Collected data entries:

Lemma implements_grow (q : Queue Ch) (hs : list ConfirmHandle) a :
  sys_inv MAX_PEEKS (mkSys q hs) → implements MAX_PEEKS (mkSys q hs) a →
  implements MAX_PEEKS (mkSys (set_write_index (write_index q + 1) q) hs)
    (mkAQ (aq_next a + 1) ({[aq_next a]} ∪ aq_live a) (aq_held a)).
Proof.
  intros [I _ Hr _ _ _] [Hn Hl Hh]. pose proof I as []. cbn in *. split; cbn; [by rewrite Hn| |done].
  assert (mkConfirm (write_index q) true ∉ ch_items (cap := MAX_PEEKS) (confirm_channel q)) as Hno.
  { intros Hin. assert (reading MAX_PEEKS (readers q) (write_index q)) as Hrd.
    { apply Hr, elem_of_app. right. unfold sent_ids. cbn. by apply (list_elem_of_fmap_2 confirm_id) in Hin. }
    unfold reading, slot_at in Hrd. apply (inv_elem _ _ (write_index q)) in Hrd; [lia|done]. }
  intros n. rewrite elem_of_union, elem_of_singleton, Hn, Hl. unfold live. cbn.
  destruct (decide (n = write_index q)) as [->|Hne]; [|naive_solver lia].
  split; [|intros _; by left]. intros _. split; [|done]. split; [lia|left; lia].
Qed.

Lemma pair_store_law k p hs A item :
  pair_rep p hs A → message_ok k item → no_wrap MAX_PEEKS (queue (stream_of k p)) →
  cs_room (c := circ k) (sp_db p) (lower (stream_of k p)) (upper (stream_of k p)) →
  ∃ p', store_sendable B crc k item p = (Ok (as_next (A k)), p') ∧
    pair_rep p' hs (update_kind A k (as_stored (bytes_of item) (A k))).
Proof using Hdisj.
  intros (msgs & I & Hm & Hi) Hok Hw Hroom. assert (as_next (A k) = upper (stream_of k p)) as Hn by apply (impl_next _ _ _ (Hi k)).
  destruct (store_sendable_run k p hs msgs item I Hok Hw Hroom) as (p' & Hrun & I' & _ & _ & Hq & Hd).
  exists p'. split; [by rewrite Hn|].
  eapply (pair_rep_ext _ (update_kind hs k (hs k))); [apply update_kind_id|done|].
  eapply (pair_rep_step k p p' hs msgs); [done|done| |done| |].
  - destruct I' as [I1 I2]. split; [|exact I2]. intros k'. rewrite update_kind_id. apply I1.
  - rewrite Hq. apply (implements_grow _ _ (aq_of (A k))); [|by apply Hi]. apply (pi_streams _ _ _ I k).
  - intros n. cbn. by rewrite Hn, Hm.
Qed.

Lemma pair_peek_law k p hs A :
  pair_rep p hs A →
  ∃ r p', peek_sendable crc k (max_len k) p = (Ok r, p') ∧
    match r with
    | Some (item, h) =>
        seq_no h ∈ as_live (A k) ∧ seq_no h ∉ as_held (A k) ∧ bytes_of item = as_msg (A k) (seq_no h) ∧
        pair_rep p' (update_kind hs k (h :: hs k)) (update_kind A k (as_peeked (seq_no h) (A k)))
    | None => (as_live (A k) = ∅ ∨ as_held (A k) ≠ ∅) ∧ pair_rep p' hs A
    end.
Proof using Hdisj Hcrc Hlen.
  intros (msgs & I & Hm & Hi). destruct (peek_sendable_run k p hs msgs I) as (r & p' & Hrun & Hd & Hr).
  exists r, p'. split; [done|]. destruct r as [[item h]|].
  - destruct Hr as (Hb & I' & (_ & _ & Hsim)). destruct (Hsim _ (Hi k)) as (a' & Hstep & Himp).
    inversion Hstep; subst. cbn in *. split_and!; [done|done|by rewrite Hb, Hm|].
    by eapply (pair_rep_step k p p' hs msgs).
  - destruct Hr as (I' & e & (_ & _ & Hsim)). destruct (Hsim _ (Hi k)) as (a' & Hstep & Himp).
    assert (a' = aq_of (A k) ∧ (as_live (A k) = ∅ ∨ as_held (A k) ≠ ∅)) as [-> ?].
    { inversion Hstep; subst; split; [done|by left|done|by right]. }
    split; [done|]. eapply (pair_rep_ext _ (update_kind hs k (hs k)) _ (update_kind A k (A k)));
      [apply update_kind_id|apply update_kind_id|]. by eapply (pair_rep_step k p p' hs msgs).
Qed.

(** An operation on the queue of stream [k] that leaves its log alone. *)
Lemma pair_queue_rep k p hs A q' (hk : list ConfirmHandle) e :
  pair_rep p hs A →
  simulates MAX_PEEKS (mkSys (queue (stream_of k p)) (hs k)) e (mkSys q' hk) →
  existing_range q' = existing_range (queue (stream_of k p)) →
  ∃ a', aq_step (q_capacity (queue (stream_of k p))) (overwrite_granularity (queue (stream_of k p)))
          (aq_of (A k)) e a' ∧
    pair_rep (set_stream k (set_queue q' (stream_of k p)) p) (update_kind hs k hk)
      (update_kind A k (mkAS (aq_next a') (aq_live a') (aq_held a') (as_msg (A k)))).
Proof using Hdisj.
  intros (msgs & I & Hm & Hi) Hsim Hr. pose proof Hsim as (_ & _ & Himp).
  destruct (Himp _ (Hi k)) as (a' & Hstep & Ha'). exists a'. split; [done|].
  eapply (pair_rep_step k p _ hs msgs A hk (msgs k)); [done|done|by eapply pair_queue_step| | |done].
  - apply set_stream_other.
  - rewrite stream_of_set. by destruct a'.
Qed.

Lemma pair_report_law (report : ConfirmHandle → Ch → Ch) e k p hs A (hs1 : list ConfirmHandle) h (hs2 : list ConfirmHandle) :
  (∀ q, sys_inv MAX_PEEKS (mkSys q (hs1 ++ h :: hs2)) →
     simulates MAX_PEEKS (mkSys q (hs1 ++ h :: hs2)) e
       (mkSys (set_channel (report h (confirm_channel q)) q) (hs1 ++ hs2))) →
  pair_rep p hs A → hs k = hs1 ++ h :: hs2 →
  ∃ a', aq_step (q_capacity (queue (stream_of k p))) (overwrite_granularity (queue (stream_of k p)))
          (aq_of (A k)) e a' ∧
    pair_rep (on_stream k (on_channel (report h)) p).2 (update_kind hs k (hs1 ++ hs2))
      (update_kind A k (mkAS (aq_next a') (aq_live a') (aq_held a') (as_msg (A k)))).
Proof using Hdisj.
  intros Hsim Hrep Hhs. pose proof Hrep as (msgs & I & _). pose proof (pi_streams _ _ _ I k) as [_ _ Hsys _ _ _].
  rewrite Hhs in Hsys. destruct (pair_queue_rep k p hs A
    (set_channel (report h (confirm_channel (queue (stream_of k p)))) (queue (stream_of k p)))
    (hs1 ++ hs2) e Hrep) as (a' & Hstep & Hrep'); [rewrite Hhs; by apply Hsim|done|]. by exists a'.
Qed.

Lemma update_same A k k' :
  update_kind A k (mkAS (as_next (A k)) (as_live (A k)) (as_held (A k)) (as_msg (A k))) k' = A k'.
Proof. unfold update_kind. case_decide as Hk; [subst; by destruct (A k)|done]. Qed.

(** [is_drained] and [wait_confirmation] of one stream. *)
Lemma stream_drained_law k p hs A :
  pair_rep p hs A →
  ∃ b p', on_stream k stream_is_drained p = (Ok b, p') ∧ pair_rep p' hs A ∧
    (b = true ↔ as_live (A k) = ∅ ∧ as_held (A k) = ∅).
Proof using Hdisj.
  intros Hrep. pose proof Hrep as (msgs & I & _). pose proof (pi_streams _ _ _ I k) as [Hd _ Hsys _ _ _].
  pose proof (sim_drained MAX_PEEKS (E := Error) _ _ (λ _ _, False) Hsys) as Hw.
  pose proof (wp_drained_range MAX_PEEKS (E := Error) _ _ (λ _ _, False) Hsys) as Hrg.
  apply wp_ok in Hw as (b & q' & Hrun & Hsim). apply (wp_run _ _ _ _ _ _ Hrg) in Hrun as Hr.
  destruct (pair_queue_rep k p hs A q' (hs k) _ Hrep Hsim Hr) as (a' & Hstep & Hrep').
  exists b, (set_stream k (set_queue q' (stream_of k p)) p). split_and!.
  - apply on_stream_run. unfold stream_is_drained, mbind, M_bind. rewrite (initialize_done _ Hd).
    unfold on_queue, zoom. by rewrite Hrun.
  - inversion Hstep; subst. eapply pair_rep_ext; [apply update_kind_id|apply update_same|exact Hrep'].
  - by inversion Hstep; subst.
Qed.

Lemma stream_wait_law k p hs A :
  pair_rep p hs A → ∃ r p', on_stream k stream_wait_confirmation p = (Ok r, p') ∧ pair_rep p' hs A.
Proof using Hdisj.
  intros Hrep. pose proof Hrep as (msgs & I & _). pose proof (pi_streams _ _ _ I k) as [_ _ Hsys _ _ _].
  pose proof (sim_wait MAX_PEEKS (E := Error) _ _ (λ _ _, False) Hsys) as Hw.
  pose proof (wp_wait_range MAX_PEEKS (E := Error) _ _ (λ _ _, False) Hsys) as Hrg.
  apply wp_ok in Hw as (b & q' & Hrun & Hsim). apply (wp_run _ _ _ _ _ _ Hrg) in Hrun as Hr.
  destruct (pair_queue_rep k p hs A q' (hs k) _ Hrep Hsim Hr) as (a' & Hstep & Hrep').
  exists b, (set_stream k (set_queue q' (stream_of k p)) p). split_and!.
  - apply on_stream_run. unfold stream_wait_confirmation, on_queue, zoom. by rewrite Hrun.
  - inversion Hstep; subst. eapply pair_rep_ext; [apply update_kind_id|apply update_same|exact Hrep'].
Qed.

Definition pair_room (k : Kind) (p : SP) : Prop :=
  no_wrap MAX_PEEKS (queue (stream_of k p)) ∧
  cs_room (c := circ k) (sp_db p) (lower (stream_of k p)) (upper (stream_of k p)).

Lemma store_kind k item p :
  match k with
  | KEvent => store_event B crc
  | KData => store_sensor_data B MAX_SENSOR_DATA_LEN crc MAX_SENSOR_DATA_LEN
  end item p = store_sendable B crc k item p.
Proof. destruct k; [done|]. unfold store_sensor_data. by rewrite Z.leb_refl. Qed.

Lemma peek_kind k p :
  match k with
  | KEvent => peek_event crc
  | KData => peek_sensor_data MAX_SENSOR_DATA_LEN crc MAX_SENSOR_DATA_LEN
  end p = peek_sendable crc k (max_len k) p.
Proof. destruct k; [done|]. unfold peek_sensor_data. by rewrite Z.leb_refl. Qed.

Lemma pair_drained_law p hs A :
  pair_rep p hs A →
  ∃ b p', pair_is_drained p = (Ok b, p') ∧ pair_rep p' hs A ∧
    (b = true ↔ ∀ k, as_live (A k) = ∅ ∧ as_held (A k) = ∅).
Proof using Hdisj.
  intros Hrep. destruct (stream_drained_law KEvent p hs A Hrep) as (b1 & p1 & H1 & Hrep1 & Hb1).
  unfold pair_is_drained, mbind, M_bind. rewrite H1. destruct b1.
  - destruct (stream_drained_law KData p1 hs A Hrep1) as (b2 & p2 & H2 & Hrep2 & Hb2).
    exists b2, p2. split_and!; [done|done|]. rewrite Hb2. split; [|done]. intros H k. destruct k; [by apply Hb1|done].
  - exists false, p1. split_and!; [done|done|]. split; [done|]. intros H. by apply Hb1, (H KEvent).
Qed.

Lemma pair_wait_law p hs A :
  pair_rep p hs A → ∃ r p', pair_wait_confirmation p = (Ok r, p') ∧ pair_rep p' hs A.
Proof using Hdisj.
  intros Hrep. destruct (stream_wait_law KEvent p hs A Hrep) as (r1 & p1 & H1 & Hrep1).
  unfold pair_wait_confirmation, mbind, M_bind. rewrite H1. destruct r1 as [u|]; [by exists (Some u), p1|].
  by apply stream_wait_law.
Qed.

(** [StreamPairStore] keeps the promise of the trait. *)
Definition pair_laws : @DispatchStoreLaws SP (pair_dispatch_store B MAX_SENSOR_DATA_LEN crc).
Proof using Hdisj Hcrc Hlen BlockDevLaws0 ChannelLaws0.
  refine {| ds_rep := pair_rep; ds_item := message_ok; ds_room := pair_room |}.
  - intros p hs A k n (_ & _ & _ & Hi). apply (impl_held _ _ _ (Hi k)).
  - intros p hs A k n (_ & _ & _ & Hi) Hn. pose proof (impl_next _ _ _ (Hi k)) as Hx. cbn in Hx.
    apply (impl_live _ _ _ (Hi k)) in Hn as [[[_ Hn] _] _]. cbn in Hn. rewrite Hx. exact Hn.
  - intros p hs A k item Hrep Hok [Hw Hroom]. cbn [ds_store pair_dispatch_store]. rewrite store_kind.
    by apply pair_store_law.
  - intros p hs A k Hrep. cbn [ds_peek pair_dispatch_store]. rewrite peek_kind. by apply pair_peek_law.
  - apply pair_drained_law.
  - apply pair_wait_law.
  - intros p hs A k hs1 h hs2 Hrep Hhs.
    destruct (pair_report_law confirm (Confirmed (seq_no h)) k p hs A hs1 h hs2) as (a' & Hstep & Hrep');
      [by intros q; apply sim_confirm|done|done|]. inversion Hstep; subst. exact Hrep'.
  - intros p hs A k hs1 h hs2 Hrep Hhs.
    destruct (pair_report_law drop_handle (Aborted (seq_no h)) k p hs A hs1 h hs2) as (a' & Hstep & Hrep');
      [by intros q; apply sim_abort|done|done|]. inversion Hstep; subst. exact Hrep'.
Defined.
End pair.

* **ACTION ITEM**
Keep only the lines from the line with "Lemma pair_wait_law p" to the end of the records above, and repeat them exactly.

* **RESULT OF THE EXERCISE**
Lemma pair_wait_law p hs A :
  pair_rep p hs A → ∃ r p', pair_wait_confirmation p = (Ok r, p') ∧ pair_rep p' hs A.
Proof using Hdisj.
  intros Hrep. destruct (stream_wait_law KEvent p hs A Hrep) as (r1 & p1 & H1 & Hrep1).
  unfold pair_wait_confirmation, mbind, M_bind. rewrite H1. destruct r1 as [u|]; [by exists (Some u), p1|].
  by apply stream_wait_law.
Qed.

(** [StreamPairStore] keeps the promise of the trait. *)
Definition pair_laws : @DispatchStoreLaws SP (pair_dispatch_store B MAX_SENSOR_DATA_LEN crc).
Proof using Hdisj Hcrc Hlen BlockDevLaws0 ChannelLaws0.
  refine {| ds_rep := pair_rep; ds_item := message_ok; ds_room := pair_room |}.
  - intros p hs A k n (_ & _ & _ & Hi). apply (impl_held _ _ _ (Hi k)).
  - intros p hs A k n (_ & _ & _ & Hi) Hn. pose proof (impl_next _ _ _ (Hi k)) as Hx. cbn in Hx.
    apply (impl_live _ _ _ (Hi k)) in Hn as [[[_ Hn] _] _]. cbn in Hn. rewrite Hx. exact Hn.
  - intros p hs A k item Hrep Hok [Hw Hroom]. cbn [ds_store pair_dispatch_store]. rewrite store_kind.
    by apply pair_store_law.
  - intros p hs A k Hrep. cbn [ds_peek pair_dispatch_store]. rewrite peek_kind. by apply pair_peek_law.
  - apply pair_drained_law.
  - apply pair_wait_law.
  - intros p hs A k hs1 h hs2 Hrep Hhs.
    destruct (pair_report_law confirm (Confirmed (seq_no h)) k p hs A hs1 h hs2) as (a' & Hstep & Hrep');
      [by intros q; apply sim_confirm|done|done|]. inversion Hstep; subst. exact Hrep'.
  - intros p hs A k hs1 h hs2 Hrep Hhs.
    destruct (pair_report_law drop_handle (Aborted (seq_no h)) k p hs A hs1 h hs2) as (a' & Hstep & Hrep');
      [by intros q; apply sim_abort|done|done|]. inversion Hstep; subst. exact Hrep'.
Defined.
End pair.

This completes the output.